Below are the entries. Transcribe exactly the lines from the one with "(** ** Notions used in the statements *)" through the one with "node_width n' = node_width", ends included, and leave out all others.

Stored data:
= Beginning of Section =

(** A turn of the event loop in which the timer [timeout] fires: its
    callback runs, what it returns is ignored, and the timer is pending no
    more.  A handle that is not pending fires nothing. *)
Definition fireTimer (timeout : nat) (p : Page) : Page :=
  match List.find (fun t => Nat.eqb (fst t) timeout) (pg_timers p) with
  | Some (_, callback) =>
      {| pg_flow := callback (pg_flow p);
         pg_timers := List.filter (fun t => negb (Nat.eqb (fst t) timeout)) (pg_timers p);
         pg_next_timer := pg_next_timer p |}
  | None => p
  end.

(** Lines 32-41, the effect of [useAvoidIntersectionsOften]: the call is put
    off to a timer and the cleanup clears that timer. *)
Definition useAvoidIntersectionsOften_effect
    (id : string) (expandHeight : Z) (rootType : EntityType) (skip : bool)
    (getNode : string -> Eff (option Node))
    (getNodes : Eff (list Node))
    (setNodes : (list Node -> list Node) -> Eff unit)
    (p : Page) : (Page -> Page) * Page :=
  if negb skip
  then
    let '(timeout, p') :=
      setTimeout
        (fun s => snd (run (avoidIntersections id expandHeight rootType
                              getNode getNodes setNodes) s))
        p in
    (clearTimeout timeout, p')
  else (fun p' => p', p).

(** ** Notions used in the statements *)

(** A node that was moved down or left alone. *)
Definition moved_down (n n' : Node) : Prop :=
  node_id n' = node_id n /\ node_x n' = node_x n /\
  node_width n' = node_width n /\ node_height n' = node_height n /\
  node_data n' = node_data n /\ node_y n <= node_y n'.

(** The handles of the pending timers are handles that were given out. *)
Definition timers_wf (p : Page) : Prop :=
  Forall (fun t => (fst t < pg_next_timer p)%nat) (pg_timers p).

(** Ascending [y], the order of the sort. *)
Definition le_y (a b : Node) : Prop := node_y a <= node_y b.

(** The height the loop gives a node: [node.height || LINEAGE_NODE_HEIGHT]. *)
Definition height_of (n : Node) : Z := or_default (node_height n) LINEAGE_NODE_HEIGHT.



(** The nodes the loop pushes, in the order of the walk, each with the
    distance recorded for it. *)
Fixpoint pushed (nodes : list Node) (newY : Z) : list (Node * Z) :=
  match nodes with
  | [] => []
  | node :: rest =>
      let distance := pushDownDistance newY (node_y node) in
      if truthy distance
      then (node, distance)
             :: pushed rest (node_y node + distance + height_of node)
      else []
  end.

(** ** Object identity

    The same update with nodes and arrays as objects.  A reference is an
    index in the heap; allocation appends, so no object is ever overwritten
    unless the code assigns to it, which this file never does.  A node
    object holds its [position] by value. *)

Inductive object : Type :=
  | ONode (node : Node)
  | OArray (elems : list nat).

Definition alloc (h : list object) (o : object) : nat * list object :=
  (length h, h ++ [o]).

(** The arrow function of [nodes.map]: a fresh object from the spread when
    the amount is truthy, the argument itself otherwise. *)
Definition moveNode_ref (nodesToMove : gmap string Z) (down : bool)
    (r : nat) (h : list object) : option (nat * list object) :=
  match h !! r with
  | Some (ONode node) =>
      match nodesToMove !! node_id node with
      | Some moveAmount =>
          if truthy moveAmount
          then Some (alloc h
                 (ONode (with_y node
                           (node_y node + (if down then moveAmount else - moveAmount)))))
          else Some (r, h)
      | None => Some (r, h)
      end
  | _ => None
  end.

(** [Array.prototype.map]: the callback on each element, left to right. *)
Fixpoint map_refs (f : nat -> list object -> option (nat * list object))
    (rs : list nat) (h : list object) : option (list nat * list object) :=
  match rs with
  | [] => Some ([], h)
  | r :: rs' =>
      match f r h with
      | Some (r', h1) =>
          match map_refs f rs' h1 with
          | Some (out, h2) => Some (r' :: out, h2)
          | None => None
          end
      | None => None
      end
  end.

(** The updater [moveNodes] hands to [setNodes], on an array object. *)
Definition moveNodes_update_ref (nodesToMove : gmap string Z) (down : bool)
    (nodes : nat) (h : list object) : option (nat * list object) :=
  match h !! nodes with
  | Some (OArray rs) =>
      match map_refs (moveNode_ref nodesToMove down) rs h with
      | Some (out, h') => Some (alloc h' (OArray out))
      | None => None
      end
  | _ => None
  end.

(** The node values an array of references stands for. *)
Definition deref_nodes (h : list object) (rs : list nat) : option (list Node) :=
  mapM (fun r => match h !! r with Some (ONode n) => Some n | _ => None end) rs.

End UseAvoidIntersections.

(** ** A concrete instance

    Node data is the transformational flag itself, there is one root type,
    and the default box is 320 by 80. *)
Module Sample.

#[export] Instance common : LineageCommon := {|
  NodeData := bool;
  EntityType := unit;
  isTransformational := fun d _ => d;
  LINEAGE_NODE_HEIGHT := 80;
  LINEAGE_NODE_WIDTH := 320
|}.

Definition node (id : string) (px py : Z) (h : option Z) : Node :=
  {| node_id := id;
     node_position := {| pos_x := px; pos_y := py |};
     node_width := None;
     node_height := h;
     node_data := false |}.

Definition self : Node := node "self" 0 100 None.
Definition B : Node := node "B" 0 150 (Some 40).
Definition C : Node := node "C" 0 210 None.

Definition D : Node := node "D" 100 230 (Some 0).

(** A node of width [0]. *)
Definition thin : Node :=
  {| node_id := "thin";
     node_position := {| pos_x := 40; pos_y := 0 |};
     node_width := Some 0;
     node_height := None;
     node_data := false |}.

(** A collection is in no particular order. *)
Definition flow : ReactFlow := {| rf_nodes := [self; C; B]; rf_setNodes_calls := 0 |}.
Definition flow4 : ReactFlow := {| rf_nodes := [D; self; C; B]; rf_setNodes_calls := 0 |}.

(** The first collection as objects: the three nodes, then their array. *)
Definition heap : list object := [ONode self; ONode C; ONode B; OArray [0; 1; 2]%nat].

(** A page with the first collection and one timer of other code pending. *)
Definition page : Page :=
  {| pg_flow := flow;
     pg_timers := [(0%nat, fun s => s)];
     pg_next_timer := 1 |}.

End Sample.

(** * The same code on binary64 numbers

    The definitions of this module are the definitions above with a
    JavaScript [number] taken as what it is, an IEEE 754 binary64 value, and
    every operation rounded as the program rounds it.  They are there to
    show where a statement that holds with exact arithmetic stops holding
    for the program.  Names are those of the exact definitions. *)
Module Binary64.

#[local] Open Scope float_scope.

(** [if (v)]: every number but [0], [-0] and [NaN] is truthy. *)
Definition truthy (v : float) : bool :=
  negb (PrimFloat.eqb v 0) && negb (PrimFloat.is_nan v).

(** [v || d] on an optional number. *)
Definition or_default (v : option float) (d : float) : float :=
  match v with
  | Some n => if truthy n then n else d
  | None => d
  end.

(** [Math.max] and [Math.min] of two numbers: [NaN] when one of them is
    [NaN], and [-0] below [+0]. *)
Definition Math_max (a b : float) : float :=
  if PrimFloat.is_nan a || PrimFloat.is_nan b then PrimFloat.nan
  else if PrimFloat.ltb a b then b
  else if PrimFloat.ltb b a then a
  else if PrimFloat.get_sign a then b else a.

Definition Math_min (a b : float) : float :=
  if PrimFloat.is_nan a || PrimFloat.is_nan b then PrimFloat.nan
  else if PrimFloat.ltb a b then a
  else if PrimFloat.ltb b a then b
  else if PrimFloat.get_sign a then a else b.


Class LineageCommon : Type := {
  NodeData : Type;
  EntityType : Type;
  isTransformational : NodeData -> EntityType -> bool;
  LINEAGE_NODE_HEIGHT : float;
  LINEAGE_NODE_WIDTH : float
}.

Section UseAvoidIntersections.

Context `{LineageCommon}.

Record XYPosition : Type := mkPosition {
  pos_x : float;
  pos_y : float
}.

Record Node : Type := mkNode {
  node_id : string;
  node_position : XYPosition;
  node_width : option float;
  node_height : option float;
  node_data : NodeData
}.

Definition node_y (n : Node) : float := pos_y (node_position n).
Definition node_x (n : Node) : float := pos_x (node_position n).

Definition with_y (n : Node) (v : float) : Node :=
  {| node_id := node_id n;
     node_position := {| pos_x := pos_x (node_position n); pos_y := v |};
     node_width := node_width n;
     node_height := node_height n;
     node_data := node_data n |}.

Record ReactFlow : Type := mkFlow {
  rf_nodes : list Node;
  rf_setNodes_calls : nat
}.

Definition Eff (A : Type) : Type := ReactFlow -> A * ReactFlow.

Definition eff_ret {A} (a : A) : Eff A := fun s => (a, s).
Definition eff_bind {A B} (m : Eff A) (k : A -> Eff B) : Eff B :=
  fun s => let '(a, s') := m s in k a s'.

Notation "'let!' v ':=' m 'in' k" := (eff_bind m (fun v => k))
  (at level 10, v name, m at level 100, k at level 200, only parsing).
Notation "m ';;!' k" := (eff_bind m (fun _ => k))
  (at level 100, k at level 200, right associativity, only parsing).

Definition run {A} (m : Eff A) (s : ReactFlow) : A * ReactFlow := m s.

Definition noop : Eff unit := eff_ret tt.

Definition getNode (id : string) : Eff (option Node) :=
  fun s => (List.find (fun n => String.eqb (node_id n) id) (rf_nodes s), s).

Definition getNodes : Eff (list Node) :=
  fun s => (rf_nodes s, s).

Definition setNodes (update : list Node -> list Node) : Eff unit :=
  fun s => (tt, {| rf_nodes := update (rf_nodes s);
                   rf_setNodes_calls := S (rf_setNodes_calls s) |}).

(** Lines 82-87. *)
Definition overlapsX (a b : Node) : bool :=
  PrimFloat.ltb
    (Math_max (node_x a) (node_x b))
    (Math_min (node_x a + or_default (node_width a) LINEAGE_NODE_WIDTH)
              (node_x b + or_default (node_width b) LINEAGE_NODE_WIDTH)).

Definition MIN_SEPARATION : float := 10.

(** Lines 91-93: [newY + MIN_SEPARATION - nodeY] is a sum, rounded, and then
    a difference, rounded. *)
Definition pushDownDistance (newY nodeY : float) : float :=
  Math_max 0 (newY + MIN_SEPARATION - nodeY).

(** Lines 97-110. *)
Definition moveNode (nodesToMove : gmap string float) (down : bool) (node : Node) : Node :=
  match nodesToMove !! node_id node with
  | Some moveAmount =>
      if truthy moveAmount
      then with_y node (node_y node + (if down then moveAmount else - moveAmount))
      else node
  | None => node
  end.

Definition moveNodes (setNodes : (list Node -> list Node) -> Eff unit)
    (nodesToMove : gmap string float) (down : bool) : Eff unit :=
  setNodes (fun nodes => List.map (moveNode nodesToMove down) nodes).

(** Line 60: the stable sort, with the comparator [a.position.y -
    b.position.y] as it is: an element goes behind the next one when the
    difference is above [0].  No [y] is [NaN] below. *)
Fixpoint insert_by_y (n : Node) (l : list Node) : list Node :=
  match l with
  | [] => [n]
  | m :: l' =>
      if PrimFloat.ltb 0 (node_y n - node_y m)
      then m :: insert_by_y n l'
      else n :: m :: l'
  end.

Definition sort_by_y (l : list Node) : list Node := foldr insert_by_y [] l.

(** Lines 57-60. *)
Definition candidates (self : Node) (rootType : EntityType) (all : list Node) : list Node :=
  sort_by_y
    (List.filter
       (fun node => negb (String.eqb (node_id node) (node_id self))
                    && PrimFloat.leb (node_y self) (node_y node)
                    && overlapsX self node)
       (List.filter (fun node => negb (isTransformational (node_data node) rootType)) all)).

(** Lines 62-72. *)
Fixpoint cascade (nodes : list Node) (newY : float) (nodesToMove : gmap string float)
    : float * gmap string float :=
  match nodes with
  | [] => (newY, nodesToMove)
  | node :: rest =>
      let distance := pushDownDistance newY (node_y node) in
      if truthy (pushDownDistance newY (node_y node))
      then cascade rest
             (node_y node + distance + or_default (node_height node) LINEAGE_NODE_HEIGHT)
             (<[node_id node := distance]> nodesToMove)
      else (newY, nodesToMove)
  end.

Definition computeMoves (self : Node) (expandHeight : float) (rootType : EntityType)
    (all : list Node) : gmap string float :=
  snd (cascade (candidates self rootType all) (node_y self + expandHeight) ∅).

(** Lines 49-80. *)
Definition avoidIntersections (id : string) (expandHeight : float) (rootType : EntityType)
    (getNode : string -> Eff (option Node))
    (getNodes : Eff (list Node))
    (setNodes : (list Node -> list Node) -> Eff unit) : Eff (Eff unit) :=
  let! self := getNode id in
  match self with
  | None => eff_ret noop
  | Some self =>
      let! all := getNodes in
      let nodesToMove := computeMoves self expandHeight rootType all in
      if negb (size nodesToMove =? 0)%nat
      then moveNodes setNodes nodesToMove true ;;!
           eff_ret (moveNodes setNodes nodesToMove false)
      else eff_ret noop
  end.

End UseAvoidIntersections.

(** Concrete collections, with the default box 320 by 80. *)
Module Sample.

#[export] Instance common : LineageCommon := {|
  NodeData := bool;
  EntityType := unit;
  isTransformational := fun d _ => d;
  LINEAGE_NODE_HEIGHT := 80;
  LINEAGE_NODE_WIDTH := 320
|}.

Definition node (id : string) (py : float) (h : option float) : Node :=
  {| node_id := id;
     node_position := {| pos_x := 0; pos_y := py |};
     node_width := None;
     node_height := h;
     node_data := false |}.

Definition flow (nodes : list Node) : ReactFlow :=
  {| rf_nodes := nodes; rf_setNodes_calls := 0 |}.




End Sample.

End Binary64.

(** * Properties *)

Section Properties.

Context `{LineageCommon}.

= End of Section =

▶ Response:
(** ** Notions used in the statements *)

(** A node that was moved down or left alone. *)
Definition moved_down (n n' : Node) : Prop :=
  node_id n' = node_id n /\ node_x n' = node_x n /\
  node_width n' = node_width n /\ node_height n' = node_height n /\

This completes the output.